*What you will do:* Go through the data line by line and count the lines that hold "Fixpoint". Reply with the total only.

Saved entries
════════

(** * thinkai_cli: a static file server (src/main.py)

    The program is a single-level specialisation of the platform's static
    HTTP file handler plus a bootstrap that binds a TCP listener, announces
    the port and serves forever.  This development embeds

    - the host operating system as seen by the program (a file tree, the
      set of TCP ports that already have a listener);
    - the platform's file-serving facility, which is not part of the
      repository and is modelled from the specification;
    - the class [MyHttpRequestHandler] and the functions [run_server] and
      [main] of src/main.py, over a small state monad with exceptions. *)

From Stdlib Require Import ZArith List String Ascii Bool Lia DecimalString.
From Stdlib Require Import DecimalPos DecimalZ.
From stdpp Require Import base option strings gmap.

Import ListNotations.
Local Open Scope string_scope.

(** ** Paths and URL text *)

Module Path.

(** A path is the list of its segments, outermost first. *)
Definition path := list string.

Definition slash : ascii := "/"%char.

(** [split_acc cur s] cuts [s] at every slash; [cur] holds the characters
    of the segment being read, in reverse. *)
Fixpoint split_acc (cur : string) (s : string) : list string :=
  match s with
  | EmptyString => [cur]
  | String c rest =>
      if Ascii.eqb c slash then cur :: split_acc "" rest
      else split_acc (cur +:+ String c "") rest
  end.

Definition split (s : string) : list string := split_acc "" s.

(** [join segs] writes the segments with a slash in front of each one, so
    [join ["a"; "b"]] is ["/a/b"]: the URL path of a relative file path. *)
Fixpoint join (segs : list string) : string :=
  match segs with
  | [] => ""
  | seg :: rest => String slash (seg +:+ join rest)
  end.

Fixpoint has_slash (s : string) : bool :=
  match s with
  | EmptyString => false
  | String c rest => Ascii.eqb c slash || has_slash rest
  end.

(** A segment that can name a directory entry: not empty, no slash, and
    neither of the two reserved names. *)
Definition entry_name (s : string) : bool :=
  negb (String.eqb s "") && negb (has_slash s)
  && negb (String.eqb s ".") && negb (String.eqb s "..").

Definition entry_names (p : path) : bool := forallb entry_name p.

(** The text after the last dot of the last segment, dot included. *)
Fixpoint ext_acc (found : option string) (s : string) : option string :=
  match s with
  | EmptyString => found
  | String c rest =>
      if Ascii.eqb c "."%char then ext_acc (Some (String c rest)) rest
      else ext_acc found rest
  end.

Definition extension (p : path) : string :=
  match ext_acc None (List.last p "") with
  | Some e => e
  | None => ""
  end.

End Path.

(** ** The host: file tree, ports, and the streams of the process *)

Module Host.
Import Path.

(** What a path of the host names.  Directory membership is given by the
    paths themselves; a file carries its permission bit and its bytes. *)
Inductive node : Type :=
  | File (readable : bool) (content : list Byte.byte)
  | Dir.

(** Status codes are kept as the three classes the program can produce
    for a GET; a client error other than 404 carries the code the
    platform chooses for it. *)
Inductive status : Type :=
  | OK
  | NOT_FOUND
  | CLIENT_ERROR (code : Z)
  | PLATFORM_DEFAULT (code : Z).

Definition status_code (s : status) : Z :=
  match s with
  | OK => 200
  | NOT_FOUND => 404
  | CLIENT_ERROR c => c
  | PLATFORM_DEFAULT c => c
  end.

(** Response: status code, inferred content type, and a byte body (file
    contents) or an error payload. *)
Inductive payload : Type :=
  | FileBytes (content : list Byte.byte)
  | ErrorPayload (message : string)
  | PlatformPayload (content : list Byte.byte).

Record response : Type := Response {
  resp_status : status;
  resp_content_type : option string;
  resp_payload : payload
}.

Record request : Type := Request {
  command : string;
  url_path : string;
  headers : list (string * string)
}.

Definition GET (p : string) : request := Request "GET" p [].

(** What the environment can do to a listening server: a client sends a
    request, the listener fails with an error the loop does not handle, or
    the process is terminated from outside. *)
Inductive event : Type :=
  | Connection (req : request)
  | ListenerError (msg : string)
  | Terminate.

Definition is_connection (e : event) : bool :=
  match e with
  | Connection _ => true
  | _ => false
  end.

(** The state a run of the program can observe or change. *)
Record world : Type := World {
  files : gmap path node;      (* host file tree, by absolute path *)
  cwd : path;                  (* working directory of the process *)
  in_use : list Z;             (* TCP ports other processes listen on *)
  listener : option (string * Z);  (* the address this process listens on *)
  incoming : list event;       (* what the environment will deliver next *)
  stdout : list string;        (* lines printed so far *)
  stderr : list string;
  wfile : list response        (* what was written to client sockets *)
}.

(** What the path [p] names in the file tree [fs], if anything. *)
Definition node_at (fs : gmap path node) (p : path) : option node := fs !! p.

Definition with_listener (w : world) (l : option (string * Z)) : world :=
  World (files w) (cwd w) (in_use w) l (incoming w)
        (stdout w) (stderr w) (wfile w).
Definition with_incoming (w : world) (l : list event) : world :=
  World (files w) (cwd w) (in_use w) (listener w) l
        (stdout w) (stderr w) (wfile w).
Definition with_stdout (w : world) (l : list string) : world :=
  World (files w) (cwd w) (in_use w) (listener w) (incoming w)
        l (stderr w) (wfile w).
Definition with_stderr (w : world) (l : list string) : world :=
  World (files w) (cwd w) (in_use w) (listener w) (incoming w)
        (stdout w) l (wfile w).
Definition with_wfile (w : world) (l : list response) : world :=
  World (files w) (cwd w) (in_use w) (listener w) (incoming w)
        (stdout w) (stderr w) l.

End Host.

(** ** Computations of the interpreter

    A statement either completes, raises, is still waiting for input when
    the observed prefix of the environment ends, or is cut short because
    the process was terminated from outside. *)

Module Py.
Import Host.

Inductive exn : Type :=
  | OSError (msg : string)
  | AttributeError (msg : string).

Inductive result (A : Type) : Type :=
  | Done (a : A)
  | Raised (e : exn)
  | Waiting
  | Killed.
Arguments Done {A} a.
Arguments Raised {A} e.
Arguments Waiting {A}.
Arguments Killed {A}.

Definition M (A : Type) : Type := world -> result A * world.

Definition ret {A} (a : A) : M A := fun w => (Done a, w).

Definition bind {A B} (m : M A) (k : A -> M B) : M B :=
  fun w =>
    match m w with
    | (Done a, w') => k a w'
    | (Raised e, w') => (Raised e, w')
    | (Waiting, w') => (Waiting, w')
    | (Killed, w') => (Killed, w')
    end.

Definition raise {A} (e : exn) : M A := fun w => (Raised e, w).

Definition gets {A} (f : world -> A) : M A := fun w => (Done (f w), w).
Definition modify (f : world -> world) : M unit := fun w => (Done tt, f w).

(** [with_ enter exit body] is the [with] statement: the exit action runs
    when the body completes or raises, and the exception is raised again
    afterwards.  A body that is still running, or a process that was
    terminated, has not reached the exit. *)
Definition with_ {S A} (enter : M S) (exit : S -> M unit) (body : S -> M A)
  : M A :=
  fun w =>
    match enter w with
    | (Done s, w1) =>
        match body s w1 with
        | (Done a, w2) =>
            match exit s w2 with
            | (Done _, w3) => (Done a, w3)
            | (Raised e, w3) => (Raised e, w3)
            | (Waiting, w3) => (Waiting, w3)
            | (Killed, w3) => (Killed, w3)
            end
        | (Raised e, w2) => (Raised e, snd (exit s w2))
        | (Waiting, w2) => (Waiting, w2)
        | (Killed, w2) => (Killed, w2)
        end
    | (Raised e, w1) => (Raised e, w1)
    | (Waiting, w1) => (Waiting, w1)
    | (Killed, w1) => (Killed, w1)
    end.

(** [try: m except Exception as e: handler e] *)
Definition try_except {A} (m : M A) (handler : exn -> M A) : M A :=
  fun w =>
    match m w with
    | (Raised e, w') => handler e w'
    | other => other
    end.

(** The report the interpreter writes for an exception. *)
Definition traceback (e : exn) : list string :=
  "Traceback (most recent call last):" ::
  match e with
  | OSError msg => ["OSError: " +:+ msg]
  | AttributeError msg => ["AttributeError: " +:+ msg]
  end.

(** [preserves f m]: running [m] leaves the component [f] of the world as
    it was, whatever the result. *)
Definition preserves {A X} (f : world -> X) (m : M A) : Prop :=
  forall w, f (m w).2 = f w.

End Py.

Declare Scope py_scope.
Delimit Scope py_scope with py.
Notation "'let*' x ':=' m 'in' k" := (Py.bind m (fun x => k))
  (at level 10, x name, m at level 100, k at level 200) : py_scope.
Notation "m '>>' k" := (Py.bind m (fun _ => k))
  (at level 100, k at level 200, right associativity) : py_scope.

Local Open Scope py_scope.

(** ** The platform's static file-serving facility *)

Module Platform.
Import Path Host Py.

(** The points the specification leaves to the platform's defaults: the
    table of content types, what happens to a path that climbs above the
    serving root (rejected with a client error, or kept at the root), the
    status for a file that cannot be read, the answer for a directory, and
    the answer to a verb other than GET. *)
Record defaults : Type := Defaults {
  guess_type : string -> string;      (* content type of an extension *)
  clamp : bool;                       (* a [..] at the root stays at the root *)
  escape_code : Z;                    (* status of a rejected escape *)
  unreadable_code : Z;                (* status of a file without read access *)
  directory_default : path -> gmap path node -> response;
  unsupported : request -> response   (* answer to a verb with no handler *)
}.

Inductive resolution : Type :=
  | InRoot (rel : path)
  | Escapes.

(** Modelled from the spec: path resolution of the platform's facility,
    which is not among the repository's sources.  [walk] follows the
    segments of a URL path from the serving root; [stack] is the path
    reached so far, innermost first.  Empty segments and [.] stay in
    place, [..] goes one level up, and a [..] at the root is an attempt to
    escape, rejected or ignored by the platform's policy. *)
Fixpoint walk (clamp : bool) (stack : list string) (segs : list string)
  : resolution :=
  match segs with
  | [] => InRoot (rev stack)
  | seg :: rest =>
      if String.eqb seg "" || String.eqb seg "." then walk clamp stack rest
      else if String.eqb seg ".." then
        match stack with
        | _ :: up => walk clamp up rest
        | [] => if clamp then walk clamp [] rest else Escapes
        end
      else walk clamp (seg :: stack) rest
  end.

Definition resolve (clamp : bool) (url : string) : resolution :=
  walk clamp [] (split url).

(** The part of the file tree at or below [root]. *)
Definition under (root : path) (fs : gmap path node) : gmap path node :=
  filter (fun kv => root `prefix_of` kv.1) fs.

Definition getcwd : M path := gets cwd.
Definition stat (p : path) : M (option node) :=
  gets (fun w => node_at (files w) p).
Definition listing (p : path) : M (gmap path node) :=
  gets (fun w => under p (files w)).
Definition send (r : response) : M unit :=
  modify (fun w => with_wfile w (wfile w ++ [r])%list).

Definition send_error (s : status) (message : string) : M unit :=
  send (Response s None (ErrorPayload message)).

════════

*Expected answer:* 5